However, the type of monumental palace did not develop on Flemish soil. In the Italian spirit it was created in 1611-1618. only a single work is Rubens's own house in Antwerp. The small ensemble, which included a number of buildings with painted facades, entrance gates and a garden with a pavilion, subsequently passed from owner to owner, and underwent significant reconstruction. In 1937, major work began on its restoration, completed in 1947.

Even now, despite the fact that in its present form Rubens’ house is largely the result of reconstruction, one can feel the exciting appeal of the great artist’s home, in which the homely comfort of Dutch interiors is combined with the solemnity of the volumetric-spatial composition of an Italian palazzo.

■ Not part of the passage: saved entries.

(** C34: Boot programs the interrupt controllers as the rest of the kernel needs
    them.  With the controllers' pages free in the direct mapping, [init_apic]
    ends (the calibration loop reads zero after finitely many polls), maps
    both pages to their frames and nothing else, enables the local controller,
    routes the keyboard line to the keyboard vector, and leaves the timer
    periodic, on the timer vector, one tick per [CYCLES_PER_TICK], and masked;
    [enable_timer] unmasks it and changes nothing else.  The stored timer
    frequency is the measured one: the count divided by the cycles the timer
    took, up to one register access, in units of the processor's frequency. *)
Theorem init_apic_spec tsc_info processor_info rest (p : P) (a : A) (s : Apic D) :
  aligned phys_offset → 0 <= phys_offset → l ≠ i →
  free_page phys_offset p l → free_page phys_offset p i → alloc_wf a → 6 <= room a →
  svr (conf (dev s)) = 0xFF → clock (dev s) + 16 * step + span_hi TEST_COUNT < 2 ^ 64 →
  in_usize (TEST_COUNT * tsz_freq tsc_info processor_info) →
  ∃ n p' a' s' delta,
    (∀ fuel, (n <= fuel)%nat →
      init_apic (prof := prof) phys_offset fuel tsc_info processor_info (ModelApic (mkInfo (i :: rest) l)) p a s
        = Ret (p', a', s')) ∧
    view p' = <[l + phys_offset := l]> (<[i + phys_offset := i]> (view p)) ∧
    LAPIC_ADDR s' = l + phys_offset ∧
    conf (dev s') = booted 0x30020 (conf (dev s)) ∧
    conf (dev (enable_timer s')) = booted 0x20020 (conf (dev s)) ∧
    span_lo TEST_COUNT <= delta <= span_hi TEST_COUNT + step ∧
    CYCLES_PER_SECOND s' = TEST_COUNT * tsz_freq tsc_info processor_info / delta.
Proof.
  intros Ho Hp Hne Hl Hi Hw Hr Hs Hb Hu.
  destruct (init_io_apic_spec p a s Ho Hp Hi Hw ltac:(lia)) as (p1 & a1 & s1 & E1 & V1 & R1 & W1 & M1 & C1 & T1).
  assert (Hl1 : free_page phys_offset p1 l).
  { destruct Hl as (? & ? & ? & ? & Hv). split_and!; [done|lia|lia|done|by apply M1|].
    rewrite V1, lookup_insert_ne by lia. done. }
  assert (Hstep : 0 <= step) by (destruct (read_conf (dev s) Svr _ eq_refl) as (? & _ & _ & ?); lia).
  cbn zeta in C1. rewrite Hs in C1.
  edestruct (init_local_apic_spec tsc_info processor_info p1 a1 s1) as (n & p2 & a2 & s2 & delta & E2 & V2 & A2 & C2 & T2 & F2);
    [done|done|done|done|lia|exact C1|lia|done|].
  exists n, p2, a2, (on_dev disable_pic s2), delta.
  assert (C3 : conf (dev (on_dev disable_pic s2)) = booted 0x30020 (conf (dev s))).
  { cbn [on_dev dev]. unfold disable_pic. by rewrite port_write_conf, C2. }
  split_and!; [| |done|done| |lia|lia|done].
  - intros fuel Hfuel. unfold init_apic. cbn [io_apics local_apic_address]. rewrite E1. cbn [obind].
    by rewrite E2 by done.
  - by rewrite V2, V1.
  - unfold enable_timer. cbn [on_dev dev LAPIC_ADDR]. rewrite A2.
    pose proof (modify_after (disable_pic (dev s2)) LvtT 0x30020 (bit_off 16) (booted 0x20020 (conf (dev s)))) as X.
    cbn [on_dev dev] in C3. rewrite C3 in X. by apply X.
Qed.

End Boot.

(** ** The clock *)

(** The time the kernel reports is the number of whole seconds that the
    ticks counted so far take at the calibrated frequency; before calibration
    reading it panics, and it never runs backwards. *)
Lemma current_time_spec {prof : Profile} {D} `{Machine D} ticks (s : Apic D) :
  in_usize (ticks * CYCLES_PER_TICK) → 0 <= CYCLES_PER_SECOND s →
  (CYCLES_PER_SECOND s = 0 → current_time (prof := prof) ticks s = Panic) ∧
  (0 < CYCLES_PER_SECOND s → ∃ t, current_time (prof := prof) ticks s = Ret t ∧
     t * CYCLES_PER_SECOND s <= ticks * CYCLES_PER_TICK < (t + 1) * CYCLES_PER_SECOND s ∧
     ∀ ticks' t', 0 <= ticks' <= ticks → current_time (prof := prof) ticks' s = Ret t' → t' <= t).
Proof.
  intros Hu Hc. unfold current_time, umul. rewrite uarith_in_range by done. cbn [obind]. split.
  - intros ->. done.
  - intros Hpos. rewrite (proj2 (Z.eqb_neq _ _)) by lia. eexists. split; [done|]. split.
    + pose proof (Z.div_mod (ticks * CYCLES_PER_TICK) (CYCLES_PER_SECOND s) ltac:(lia)).
      pose proof (Z.mod_pos_bound (ticks * CYCLES_PER_TICK) (CYCLES_PER_SECOND s) Hpos). lia.
    + intros ticks' t' Ht. rewrite uarith_in_range by (unfold in_usize, CYCLES_PER_TICK in *; lia). cbn [obind].
      intros [= <-]. apply Z.div_le_mono; [lia|]. unfold CYCLES_PER_TICK. lia.
Qed.

(** A wait of a second can end after any shorter time: the clock only shows
    whole seconds.  Ten ticks are a second here; a wait that starts at the
    ninth tick ends with the tenth. *)
Lemma second_ends_early {prof : Profile} {D} `{Machine D} (d : D) :
  let s := mkApic d 0 (10 * CYCLES_PER_TICK) in
  current_time (prof := prof) 9 s = Ret 0 ∧ current_time (prof := prof) 10 s = Ret (0 + 1).
Proof. split; unfold current_time, umul; rewrite uarith_in_range; done. Qed.

(** ** A machine for the witnesses: the timer reads zero at the second poll. *)

Definition LB : Z := 0xFEE00000 + LOW_HHDM.
Definition IB : Z := 0xFEC00000 + LOW_HHDM.

Record Toy : Type := mkToy { toy_conf : Conf; toy_clock : N; toy_left : bool }.

Definition all_regs : list APICOffset := [Svr; LvtT; LvtLint1; Tdcr; Ticr].
Definition reg_at (p : Z) : option APICOffset :=
  find (λ r, p =? LB + APICOffset_discr r) all_regs.

#[export] Instance Toy_Machine : Machine Toy := {
  read_volatile d p :=
    (mkToy (toy_conf d) (N.succ (toy_clock d)) (if p =? LB + 0x390 then false else toy_left d),
     if p =? LB + 0x390 then (if toy_left d then 7 else 0)
     else default 0 (r ← reg_at p; conf_get (toy_conf d) r));
  write_volatile d p v :=
    let c := toy_conf d in
    mkToy
      (if p =? IB then mkConf (svr c) (lvt_timer c) (lint1 c) (tdcr c) (ticr c) v (io_regs c)
       else if p =? IB + 16 then
         mkConf (svr c) (lvt_timer c) (lint1 c) (tdcr c) (ticr c) (io_select c) (<[io_select c := v]> (io_regs c))
       else default c (r ← reg_at p; conf_set c r v))
      (N.succ (toy_clock d)) (if p =? LB + 0x380 then true else toy_left d);
  port_read d _ := (d, 0);
  port_write d _ _ := d;
  rdtsc_regs d :=
    let t := Z.of_N (N.succ (toy_clock d)) mod 2 ^ 64 in
    (mkToy (toy_conf d) (N.succ (toy_clock d)) (toy_left d), (t / 2 ^ 32, t mod 2 ^ 32))
}.

#[export] Instance Toy_ApicLaws : ApicLaws Toy LB IB.
Proof.
  refine {| conf := toy_conf; clock := λ d, Z.of_N (toy_clock d); step := 1;
            span_lo := λ _, 1; span_hi := λ _, 3 |};
    cbn [read_volatile write_volatile port_read port_write rdtsc_regs Toy_Machine toy_conf toy_clock].
  - lia.
  - lia.
  - intros d r v Hv. destruct r; try discriminate Hv; injection Hv as <-;
      (eexists; split; [reflexivity|split; [done|cbn [toy_clock]; lia]]).
  - intros d r v c Hc _ _. split; [|lia].
    destruct r; try discriminate Hc; cbn in Hc |- *; injection Hc as <-; done.
  - intros d v. split; [done|lia].
  - intros d v. split; [done|lia].
  - intros d n c Hn _ _ Hc. injection Hc as <-.
    eexists. split; [eapply polled_more; [reflexivity|vm_compute; discriminate|eapply polled_zero; reflexivity]|].
    split; [done|]. cbn [toy_clock]. lia.
  - intros d. eexists _, _, _. split; [done|]. cbn [toy_clock toy_conf].
    set (t := Z.of_N (N.succ (toy_clock d)) mod 2 ^ 64).
    assert (0 <= t < 2 ^ 64) by (apply Z.mod_pos_bound; lia).
    split_and!; [apply Z.div_pos; lia|apply Z.div_lt_upper_bound; lia|apply Z.mod_pos_bound; lia..| |done|lia|lia].
    rewrite Z.mul_comm, <- Z.div_mod by lia. done.
  - done.
  - done.
Defined.

Definition reset_conf : Conf := mkConf 0xFF 0x10000 0x10000 0 0 0 ∅.
Definition reset_apic : Apic Toy := mkApic (mkToy reset_conf 0 false) 0 0.

Lemma init_apic_spec_witness :
  ∃ n p' a' s',
    (∀ fuel, (n <= fuel)%nat →
      init_apic (prof := Dev) (P := gmap Z Z) (A := list Z) LOW_HHDM fuel None (Some 2000)
        (ModelApic (mkInfo [0xFEC00000] 0xFEE00000)) ∅ (pages_from 0 6) reset_apic = Ret (p', a', s')) ∧
    lvt_timer (conf (dev s')) = 0x30020 ∧ lvt_timer (conf (dev (enable_timer s'))) = 0x20020 ∧
    io_regs (conf (dev s')) !! 0x12 = Some 0x21.
Proof.
  destruct (init_apic_spec (prof := Dev) (P := gmap Z Z) (A := list Z) (D := Toy) LOW_HHDM 0xFEE00000 0xFEC00000
              None (Some 2000) [] ∅ (pages_from 0 6) reset_apic)
    as (n & p' & a' & s' & delta & E & _ & _ & C1 & C2 & _).
  - done.
  - done.
  - done.
  - split_and!; [done|done|done|right; done|done|done].
  - split_and!; [done|done|done|right; done|done|done].
  - split; [apply pages_from_NoDup|by repeat constructor].
  - done.
  - done.
  - done.
  - done.
  - exists n, p', a', s'. split; [exact E|].
    split; [exact (f_equal lvt_timer C1)|]. split; [exact (f_equal lvt_timer C2)|].
    exact (f_equal (λ c, io_regs c !! 0x12) C1).
Defined.

Lemma current_time_spec_witness :
  current_time (prof := Release) 25 (mkApic (dev reset_apic) 0 (10 * CYCLES_PER_TICK)) = Ret 2.
Proof.
  destruct (current_time_spec (prof := Release) (D := Toy) 25 (mkApic (dev reset_apic) 0 (10 * CYCLES_PER_TICK)))
    as [_ H]; [done|done|].
  destruct H as (t & E & B & _); [done|]. rewrite E. f_equal. cbn [CYCLES_PER_SECOND] in B. unfold CYCLES_PER_TICK in B. lia.
Defined.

The architectural ideals that inspired Rubens were uniquely refracted in the design of the best preserved parts - the main entrance gate in the form of a three-span triumphal arch, richly decorated with rustication, sculptural decoration and crowned with an elegant balustrade, as well as in a small elegant garden pavilion.

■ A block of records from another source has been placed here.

(* ===== verification/Builtins.v ===== *)
(** The bodies of the built-in programs
    (kernel/src/kernel/fs/builtin_bins.rs), which run as kernel threads.

    What a program prints is kept as a list of messages, each once although
    the contents go to the console and the serial port, and without the debug
    print of the descriptor; [exit_qemu] ends the machine.  The waits of [ReadFromFD] are those of WaitCalls.v. *)
From S2P Require Import Prelude Abi Io Fd Listing RamFile FsRepr RamFS VFS Tasks Wait Syscalls Boot WaitCalls.
Open Scope Z_scope.

(** ** Data *)

Inductive Message : Set :=
| MShutdown
| MArgv (argv : str)
| MReadFrom (fd : Z)
| MContents (contents : str) (fd : Z).

(** How a program ends: it stops the machine or returns a status. *)
Inductive Ending : Set := StopsMachine | Returns (status : Z).

Definition Run : Type := list Message * Ending.

(** [str::parse::<u32>]: an optional plus sign and at least one digit. *)
Fixpoint parse_digits (acc : Z) (s : str) : option Z :=
  match s with
  | [] => Some acc
  | c :: s =>
      if byte_in 48 57 c then
        let acc := acc * 10 + (b2z c - 48) in
        if acc <? 2 ^ 32 then parse_digits acc s else None
      else None
  end.

Definition parse_u32 (s : str) : option Z :=
  match s with
  | [] => None
  | c :: rest =>
      let digits := if b2z c =? 43 then rest else s in
      match digits with [] => None | _ => parse_digits 0 digits end
  end.

Section programs.
Context {prof : Profile} {E : Type} (hash : str → Z).

Definition ShutDown_execute (argv envp : option str) : W E Run := mok ([MShutdown], StopsMachine).

Definition Serial_execute (argv envp : option str) : W E Run :=
  match argv with
  | None => mok ([], Returns 0)
  | Some s => mok ([MArgv s], Returns 0)
  end.

Definition TEMP_LEN : Z := 64.

(** [f.read_continuous(&mut temp_buf)]: the new buffer and the result. *)
Definition read_temp (h : ptr) (temp : list u8) : W E (list u8 * Result FSError Z) :=
  λ st,
    let s := snd st in
    match k_handles (s_k s) !! h with
    | None => Panic
    | Some file =>
        let! r := read_continuous ((k_fs (s_k s), file), temp) in
        let '(((w, file), temp), res) := r in
        Ret ((fst st, set_kernel s (set_handles (set_fs (s_k s) w) (<[h := file]> (k_handles (s_k s))))),
             Ok (temp, res))
    end.

(** The loop.  The new bytes of [buf] are zeros when they are swapped with
    the first bytes of the temporary buffer. *)
Fixpoint gather (fuel : nat) (h : ptr) (waiter : option QueuTypeCondition) (buf temp : list u8) :
    W E (list u8) :=
  match fuel with
  | O => λ _, NoFuel
  | S fuel =>
      let? r := read_temp h temp in
      let '(temp, res) := r in
      match res with
      | Err _ => mok buf
      | Ok n =>
          if n <? 0 then mok buf
          else
            match (if n =? 0 then waiter else None) with
            | Some cond =>
                let? r := wait_self [cond] in
                match r with
                | None => mpanic
                | Some _ => gather fuel h waiter buf temp
                end
            | None =>
                if zlen temp <? n then mpanic
                else gather fuel h waiter (buf ++ take (Z.to_nat n) temp)
                       (replicate (Z.to_nat n) zero ++ drop (Z.to_nat n) temp)
            end
      end
  end.

Definition descriptor_of (argv : option str) : Z :=
  match argv with
  | None => STDIN_FILENO
  | Some s => default STDIN_FILENO (parse_u32 s)
  end.

Definition ReadFromFD_execute (fuel : nat) (argv envp : option str) : W E Run :=
  let fd := descriptor_of argv in
  let? s := the_state in
  match t ← current_thread (s_tm s); fd_get (fd_table (s_k s) t) fd with
  | None => mpanic
  | Some h =>
      match k_handles (s_k s) !! h with
      | None => mpanic
      | Some f =>
          let waiter := get_waiter hash f in
          let? _ := match waiter with
                    | Some c => mgr_add_queue (GenQ []) (q_type c)
                    | None => mok None
                    end in
          let? buf := gather fuel h waiter [] (replicate (Z.to_nat TEMP_LEN) zero) in
          if utf8_valid buf then
            let? _ := match waiter with Some c => mgr_remove_queue (q_type c) | None => mok tt end in
            mok ([MReadFrom fd; MContents buf fd], Returns 0)
          else mpanic
      end
  end.

(** [execute]: dispatch on the path; anything else returns 0. *)
Definition execute (fuel : nat) (path : str) (argv envp : option str) : W E Run :=
  if decide (path = ShutDown_PATH) then ShutDown_execute argv envp
  else if decide (path = Serial_PATH) then Serial_execute argv envp
  else if decide (path = ReadFromFD_PATH) then ReadFromFD_execute fuel argv envp
  else mok ([], Returns 0).

End programs.

(** ** Descriptors *)

(** The decimal digits of a number, most significant first. *)
Definition digit (d : Z) : u8 := ascii_of_nat (Z.to_nat (48 + d)).

Fixpoint value (acc : Z) (ds : list Z) : Z :=
  match ds with [] => acc | d :: ds => value (acc * 10 + d) ds end.

Lemma value_ge ds acc : Forall (λ d, 0 <= d < 10) ds → 0 <= acc → acc <= value acc ds.
Proof.
  intros Hd. revert acc. induction Hd as [|d ds Hd _ IH]; intros acc Ha; cbn [value]; [lia|].
  specialize (IH (acc * 10 + d)). lia.
Qed.

Lemma digit_spec d : 0 <= d < 10 → byte_in 48 57 (digit d) = true ∧ b2z (digit d) = 48 + d.
Proof.
  intros Hd. unfold byte_in, b2z, digit. rewrite nat_ascii_embedding by lia.
  split; [|lia]. apply andb_true_intro. split; apply Z.leb_le; lia.
Qed.

(** Parsing a string of digits gives its value exactly when that is a [u32],
    with or without a plus sign. *)
Lemma parse_u32_digits ds :
  Forall (λ d, 0 <= d < 10) ds → ds ≠ [] →
  parse_u32 (digit <$> ds) = (if value 0 ds <? 2 ^ 32 then Some (value 0 ds) else None) ∧
  parse_u32 (ascii_of_nat 43 :: (digit <$> ds)) = parse_u32 (digit <$> ds).
Proof.
  intros Hd Hne.
  assert (Hdig : ∀ acc, 0 <= acc < 2 ^ 32 → parse_digits acc (digit <$> ds) =
    if value acc ds <? 2 ^ 32 then Some (value acc ds) else None).
  { clear Hne. induction Hd as [|d ds Hd Hds IH]; intros acc Ha; cbn [fmap list_fmap parse_digits value].
    - by destruct (Z.ltb_spec acc (2 ^ 32)); [|lia].
    - destruct (digit_spec d Hd) as [-> ->]. replace (48 + d - 48) with d by lia.
      destruct (Z.ltb_spec (acc * 10 + d) (2 ^ 32)); [apply IH; lia|].
      pose proof (value_ge ds (acc * 10 + d) Hds). by destruct (Z.ltb_spec (value (acc * 10 + d) ds) (2 ^ 32)); [lia|]. }
  destruct ds as [|d ds]; [done|]. inversion_clear Hd as [|? ? Hd' Hds].
  assert (Hp : parse_u32 (digit <$> d :: ds) = parse_digits 0 (digit <$> d :: ds)).
  { cbn [fmap list_fmap parse_u32]. rewrite (proj2 (digit_spec d Hd')).
    by destruct (Z.eqb_spec (48 + d) 43); [lia|]. }
  rewrite Hp. split; [apply Hdig; lia|done].
Qed.

(** ** [read_from] on a plain file *)

Section plain.
Context {prof : Profile} {E : Type}.

(** The handle [h] stands for the plain file [p], which holds [f], is
    readable, is not being written by the call chain, and has been read up to [c]. *)
Record reads_plain (s : Sched) (h p : ptr) (f : list u8) (c : Z) : Prop := {
  rp_file : ∃ file, k_handles (s_k s) !! h = Some file ∧ repr file = Shared (RamRepr p) ∧
    may_read file = true ∧ cursor file = mkFCursor c;
  rp_node : ∃ rf, store (k_fs (s_k s)) !! p = Some rf ∧ node rf = NFile f;
  rp_free : conflicts LRead p (held (k_fs (s_k s))) = false;
  rp_range : 0 <= c <= zlen f ∧ zlen f <= ISIZE_MAX
}.

Lemma read_temp_plain ts s h p f c temp :
  reads_plain s h p f c → 
  let n := Z.min (zlen f - c) (zlen temp) in
  ∃ s', read_temp (E := E) h temp (ts, s) = Ret ((ts, s'), Ok (fill temp (slice f c (c + n)), Ok n)) ∧
    reads_plain s' h p f (c + n) ∧ s_if s' = s_if s ∧ s_mgr s' = s_mgr s.
Proof.
  intros [(file & Hh & Hr & Hm & Hc) (rf & Hs & Hn) Hf [H0 H1]] n.
  pose proof (zlen_nonneg temp) as Ht. assert (Hn0 : 0 <= n <= zlen f - c) by lia.
  assert (Hadv : advance (mkFCursor c) n = mkFCursor (c + n)).
  { unfold advance, wrap64, wrap. cbn [inner]. rewrite Z.mod_small; [done|]. unfold ISIZE_MAX in *. lia. }
  unfold read_temp. cbn [snd fst]. rewrite Hh. unfold read_continuous, File_read. rewrite Hm, Hr, Hc.
  cbn [negb deref fr_read Repr_FileRepr cursor_get inner].
  rewrite (ram_read_node _ _ rf) by done. rewrite Hn, node_read_file by lia. cbn [obind fst snd].
  eexists. split; [reflexivity|]. split; [|done]. fold n. rewrite Hadv. split.
  - eexists. cbn [set_kernel s_k set_handles k_handles]. rewrite lookup_insert_eq. split; [reflexivity|done].
  - by exists rf.
  - done.
  - lia.
Qed.

(** One round that finds bytes. *)
Lemma gather_chunk ts s h p f c waiter buf temp :
  reads_plain s h p f c → c < zlen f → zlen temp = TEMP_LEN →
  let n := Z.min (zlen f - c) TEMP_LEN in
  ∃ s' temp', (∀ fuel, gather (E := E) (S fuel) h waiter buf temp (ts, s) =
      gather fuel h waiter (buf ++ slice f c (c + n)) temp' (ts, s')) ∧
    zlen temp' = TEMP_LEN ∧ reads_plain s' h p f (c + n) ∧ s_if s' = s_if s ∧ s_mgr s' = s_mgr s.
Proof.
  intros Hp Hc Ht n. destruct (read_temp_plain ts s h p f c temp Hp) as (s' & Hr & Hp' & Hi & Hm).
  rewrite Ht in *. fold n in Hr, Hp'. pose proof (rp_range _ _ _ _ _ Hp) as [H0 H1].
  assert (Hn : 0 < n <= TEMP_LEN) by (unfold n, TEMP_LEN; lia).
  assert (Hl : length (slice f c (c + n)) = Z.to_nat n).
  { unfold slice. rewrite length_take, length_drop. unfold zlen in *. lia. }
  assert (Hfl : length (fill temp (slice f c (c + n))) = length temp).
  { apply fill_length. rewrite Hl. unfold zlen, TEMP_LEN in *. lia. }
  exists s'. eexists. split; [|split; [|done]].
  - intros fuel. cbn [gather]. unfold mthen at 1. rewrite Hr.
    destruct (Z.ltb_spec n 0); [lia|]. destruct (Z.eqb_spec n 0); [lia|]. unfold zlen at 1. rewrite Hfl. fold (zlen temp).
    destruct (Z.ltb_spec (zlen temp) n); [lia|]. rewrite <- Hl at 1. rewrite fill_take. reflexivity.
  - unfold zlen in *. rewrite length_app, length_replicate, length_drop, Hfl. lia.
Qed.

Rubens's house represents something of an exception in the general picture of the development of Flemish secular architecture of the 17th century. As in previous centuries, the type of multi-storey (up to five floors) house with a narrow façade of three or four axes and a high pediment, which arose in the Netherlands back in the Middle Ages, was dominant in Flanders. Contacting the side blank walls, the buildings faced the street with facades that formed a continuous street building.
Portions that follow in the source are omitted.